Your simulator should be event based with no queuing. Process each record in the trace in its entirety, then process the next. (Avoiding simulating concurrency can greatly simplify your simulator. Later in the semester, we will look at a simulator that accounts for queuing effects.)
Take the few seconds of extra time to pass parameters into your simulator on the command line (rather than setting them as constants in the source files.) This lets you run your experiments using scripts that repeatedly execute your simulator with different parameters. This also lets you document which paramters were used for which runs in your output files easily (e.g., this code goes in about every simulator I write).
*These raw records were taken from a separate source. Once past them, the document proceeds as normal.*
(* ===== verification/StringUtf8Proofs.v ===== *)
(** The string module: its functions on code points stay inside their buffers, and
    reversing a text twice gives it back. *)

From Stdlib Require Import Ascii SpecFloat.
From S2P Require Import Prelude Float64 HostStatus RtValue StringLib StringBasic StringText StringEscape StringSplit StringFormat StringUtf8 StringSample StringProofs StringTextProofs StringSafety.
Open Scope Z_scope.

(** ** Reversal *)

(** A character: a byte that starts it and the bytes that continue it. *)
Definition character (g : bytes) : Prop :=
  match g with
  | c :: rest => is_continuation c = false /\ Forall (fun d => is_continuation d = true) rest
  | [] => False
  end.

(** A text that does not start in the middle of a character. *)
Definition starts_whole (s : bytes) : Prop := match s with c :: _ => is_continuation c = false | [] => True end.

Lemma reverse_loop_continuation group r l :
  Forall (fun d => is_continuation d = true) r ->
  reverse_loop group (rev r ++ l) = reverse_loop (r ++ group) l.
Proof.
  revert group. induction r as [|c r IH] using rev_ind; intros group Hr; [done|].
  apply Forall_app in Hr as [Hr Hc]. apply Forall_cons in Hc as [Hc _].
  rewrite rev_app_distr. cbn [rev app reverse_loop]. rewrite Hc, IH by done. by rewrite <- app_assoc.
Qed.

Lemma reverse_loop_character g l : character g -> reverse_loop [] (rev g ++ l) = g ++ reverse_loop [] l.
Proof.
  destruct g as [|c r]; [done|]. intros [Hc Hr]. cbn [rev].
  rewrite <- app_assoc, reverse_loop_continuation by done. rewrite app_nil_r. cbn [app reverse_loop].
  by rewrite Hc.
Qed.

Lemma reverse_characters gs : Forall character gs -> utf8_reverse (concat gs) = concat (rev gs).
Proof.
  unfold utf8_reverse. induction gs as [|g gs IH] using rev_ind; intros Hg; [done|].
  apply Forall_app in Hg as [Hgs Hg]. apply Forall_cons in Hg as [Hg _].
  rewrite concat_app. cbn [concat]. rewrite app_nil_r, rev_app_distr, reverse_loop_character, IH by done.
  by rewrite rev_app_distr.
Qed.

Lemma characters_of s :
  exists r gs, s = r ++ concat gs /\ Forall (fun d => is_continuation d = true) r /\ Forall character gs.
Proof.
  induction s as [|c s (r & gs & -> & Hr & Hg)]; [by exists [], []|].
  destruct (is_continuation c) eqn:E.
  - exists (c :: r), gs. split_and!; [done|by constructor|done].
  - exists [], ((c :: r) :: gs). split_and!; [done|done|by constructor].
Qed.

Lemma whole_characters s : starts_whole s -> exists gs, s = concat gs /\ Forall character gs.
Proof.
  intros Hs. destruct (characters_of s) as (r & gs & -> & Hr & Hg).
  destruct r as [|c r]; [by exists gs|]. apply Forall_cons in Hr as [Hc _]. simpl in Hs. congruence.
Qed.

Lemma utf8_reverse_twice s : starts_whole s -> utf8_reverse (utf8_reverse s) = s.
Proof.
  intros (gs & -> & Hg)%whole_characters. rewrite reverse_characters by done.
  rewrite reverse_characters by (by apply Forall_rev). by rewrite rev_involutive.
Qed.

Lemma len_reverse_loop g s : len (reverse_loop g s) = len g + len s.
Proof.
  revert g. induction s as [|c s IH]; intros g; [by rewrite len_nil, Z.add_0_r|]. cbn [reverse_loop].
  rewrite len_cons. destruct (is_continuation c).
  - rewrite IH, len_cons. lia.
  - rewrite len_app, IH, len_cons, len_nil. lia.
Qed.

Lemma len_utf8_reverse s : len (utf8_reverse s) = len s.
Proof. unfold utf8_reverse. by rewrite len_reverse_loop, len_rev. Qed.

(** ** Buffers *)

Section safe.
Context `{VStrLaws, Slots}.

Lemma safe_append out cp n :
  len out <= n -> safe (tstr_utf8_append_cp out cp) (fun o => len o <= n + 4).
Proof.
  intros Ho. eapply safe_bind; [apply safe_mem_alloc|]. intros _ _.
  destruct (tstr_utf8_from_cp cp) as [e|] eqn:E; [|apply safe_leave]. apply utf8_from_cp_length in E.
  apply safe_ret. rewrite len_app. lia.
Qed.

Lemma safe_map_case fuel up rest out n :
  len out <= n -> safe (map_case fuel up rest out) (fun o => len o <= n + 4 * Z.of_nat fuel).
Proof.
  revert rest out n. induction fuel as [|fuel IH]; intros rest out n Ho; cbn [map_case]; [apply safe_ret; lia|].
  destruct rest as [|c rest]; [apply safe_ret; lia|].
  destruct (vstr_utf8_next (c :: rest)) as [[cp w]|]; [|apply safe_leave].
  eapply safe_bind; [exact (safe_append _ _ _ Ho)|]. intros o Hl. cbn beta in Hl.
  apply (safe_weaken _ (fun o => len o <= n + 4 + 4 * Z.of_nat fuel)); [intros a; lia|apply IH; lia].
Qed.

Lemma map_case_returns s up : len s <= MAX_BYTES -> returns (mod_utf8_map_case s up).
Proof.
  intros Hs. apply returns_alloc. eapply safe_bind; [apply (safe_map_case _ _ _ _ 0); done|].
  intros o Ho. cbn beta in Ho. apply returns_copy. unfold len in *. bounds.
Qed.

Ltac guards := repeat (case_match; [apply returns_ret|]).

Lemma utf8_case_safe : behaves fn_utf8_lower /\ behaves fn_utf8_upper.
Proof. split; [call fn_utf8_lower|call fn_utf8_upper]; guards; by apply map_case_returns. Qed.

Lemma comparisons_safe : behaves fn_str_eq_ci /\ behaves fn_str_contains_ci /\ behaves fn_starts_with_ci /\ behaves fn_ends_with_ci.
Proof.
  split_and!; [call fn_str_eq_ci|call fn_str_contains_ci|call fn_starts_with_ci|call fn_ends_with_ci];
    guards; apply returns_ret.
Qed.

Lemma positions_safe : behaves fn_utf8_valid /\ behaves fn_utf8_len /\ behaves fn_utf8_index_of /\ behaves fn_utf8_rindex_of.
Proof.
  split_and!; [call fn_utf8_valid|call fn_utf8_len|call fn_utf8_index_of|call fn_utf8_rindex_of];
    guards; apply returns_ret.
Qed.

Lemma number_or v : negb (mod_is_number v) = false -> mod_is_number v = true.
Proof. by destruct (mod_is_number v). Qed.

Ltac numbers_ok :=
  repeat match goal with
  | H : _ || _ = false |- _ => apply orb_false_elim in H as [? ?]
  | H : negb (mod_is_number _) = false |- _ => apply number_or in H
  end.

Lemma utf8_substr_safe : behaves fn_utf8_substr.
Proof. call fn_utf8_substr; guards; numbers_ok; index k; [|index m]; by apply returns_slice. Qed.

Lemma utf8_slice_returns s units a b : len s <= MAX_BYTES -> returns (utf8_slice s units a b).
Proof.
  intros Hs. unfold utf8_slice. set (to_ := if b <? a then a else b).
  assert (Ht : a <= to_) by (unfold to_; destruct (Z.ltb_spec b a); lia).
  pose proof (byte_offset_mono s a to_ Ht) as Hm. unfold mod_utf8_byte_offset.
  rewrite (proj2 (Z.ltb_ge _ _)) by exact Hm. by apply returns_slice.
Qed.

Lemma safe_unit_index units v : small_number v -> safe (mod_normalize_unit_index units v) (fun _ => True).
Proof. intros Hv. eapply safe_bind; [by apply safe_to_signed|]. intros k _. by apply safe_ret. Qed.

Lemma utf8_slice_safe : behaves fn_utf8_slice.
Proof.
  call fn_utf8_slice; guards; numbers_ok;
    (eapply safe_bind; [apply safe_unit_index; by apply small_is_number|intros k _]).
  - by apply utf8_slice_returns.
  - eapply safe_bind; [apply safe_unit_index; by apply small_is_number|intros m _]. by apply utf8_slice_returns.
Qed.

Lemma utf8_char_at_safe : behaves fn_utf8_char_at.
Proof. call fn_utf8_char_at; guards; numbers_ok; index k. case_match; [apply returns_ret|by apply returns_slice]. Qed.

Lemma codepoint_at_safe : behaves fn_utf8_codepoint_at /\ behaves fn_ord.
Proof.
  split; [call fn_utf8_codepoint_at|call fn_ord]; guards; numbers_ok; try apply returns_ret; index k; apply returns_ret.
Qed.

Lemma safe_codepoints args out n :
  Forall small args -> len out <= n -> safe (from_codepoints args out) (fun o => len o <= n + 4 * Z.of_nat (length args)).
Proof.
  intros Ha. revert out n. induction Ha as [|v args Hv _ IH]; intros out n Ho; cbn [from_codepoints]; [apply safe_ret; lia|].
  case_match; [apply safe_leave|]. numbers_ok.
  eapply safe_bind; [apply safe_to_signed; by apply small_is_number|]. intros cp _.
  case_match; [apply safe_leave|]. eapply safe_bind; [exact (safe_append _ _ _ Ho)|]. intros o Hl. cbn beta in Hl.
  apply (safe_weaken _ (fun o => len o <= n + 4 + 4 * Z.of_nat (length args))); [intros a; rewrite length_cons; lia|apply IH; lia].
Qed.

(** Called with a million arguments at most. *)
Lemma from_codepoint_returns args :
  Forall small args -> Z.of_nat (length args) <= MAX_COUNT -> returns (fn_from_codepoint args).
Proof.
  intros Ha Hn. apply returns_alloc. eapply safe_bind; [apply (safe_codepoints args [] 0); done|].
  intros o Ho. cbn beta in Ho. apply returns_copy. bounds.
Qed.

Lemma utf8_reverse_safe : behaves fn_utf8_reverse.
Proof.
  call fn_utf8_reverse; guards. apply returns_buffer. rewrite len_utf8_reverse. pose proof (len_nonneg (view s)). bounds.
Qed.

Lemma sum_graphemes fuel s : sum_len (graphemes fuel s) <= len s.
Proof.
  revert s. induction fuel as [|fuel IH]; intros s; [apply len_nonneg|]. cbn [graphemes].
  destruct s as [|c s]; [done|]. set (n := Z.to_nat (grapheme_width (c :: s))). specialize (IH (drop n (c :: s))).
  cbn [sum_len foldr]. unfold sum_len in IH. rewrite len_drop in IH. rewrite len_take. lia.
Qed.

Lemma grapheme_split_safe : behaves fn_grapheme_split.
Proof. call fn_grapheme_split; guards. apply returns_list, sum_len_forall. pose proof (sum_graphemes (length (view s)) (view s)). bounds. Qed.

Lemma unicode_normalize_safe : behaves fn_unicode_normalize.
Proof. call fn_unicode_normalize; guards; by apply returns_view. Qed.
End safe.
It is often useful to have a simulator spit out raw data that is later post-processed using awk/perl/etc to create graphs.
For large-scale simulations, I find it useful to (a) put each simulation run in a a separate output file, (b) put *all* parameters to the simulation run in the output file, (c) put the set of experiments corresponding to a graph in a single subdirectory, (d) name the files in a subdirectory with a name that includes the parameter(s) that are changing for the different experiment runs for the graph, (e) put a script "go.sh" in each subdirectory that runs the experiments needed in that subdirectory , and (f) put a script "graph.sh" in each subdirectory that generates the graph for that subdirectory. This way, I have some hope of coping with a paper that has 15 graphs in it. And, I have some hope that 6 months later when I go back to, say, make the journal version of the paper (or my dissertation) I will be able to regenerate my experiments.
gnuplot is a good tool for making graphs. Don't forget to explicitly set the yrange if needed to ensure that "0" is included; it is bad form to truncate the y-axis of a scientific graph except in very rare cases.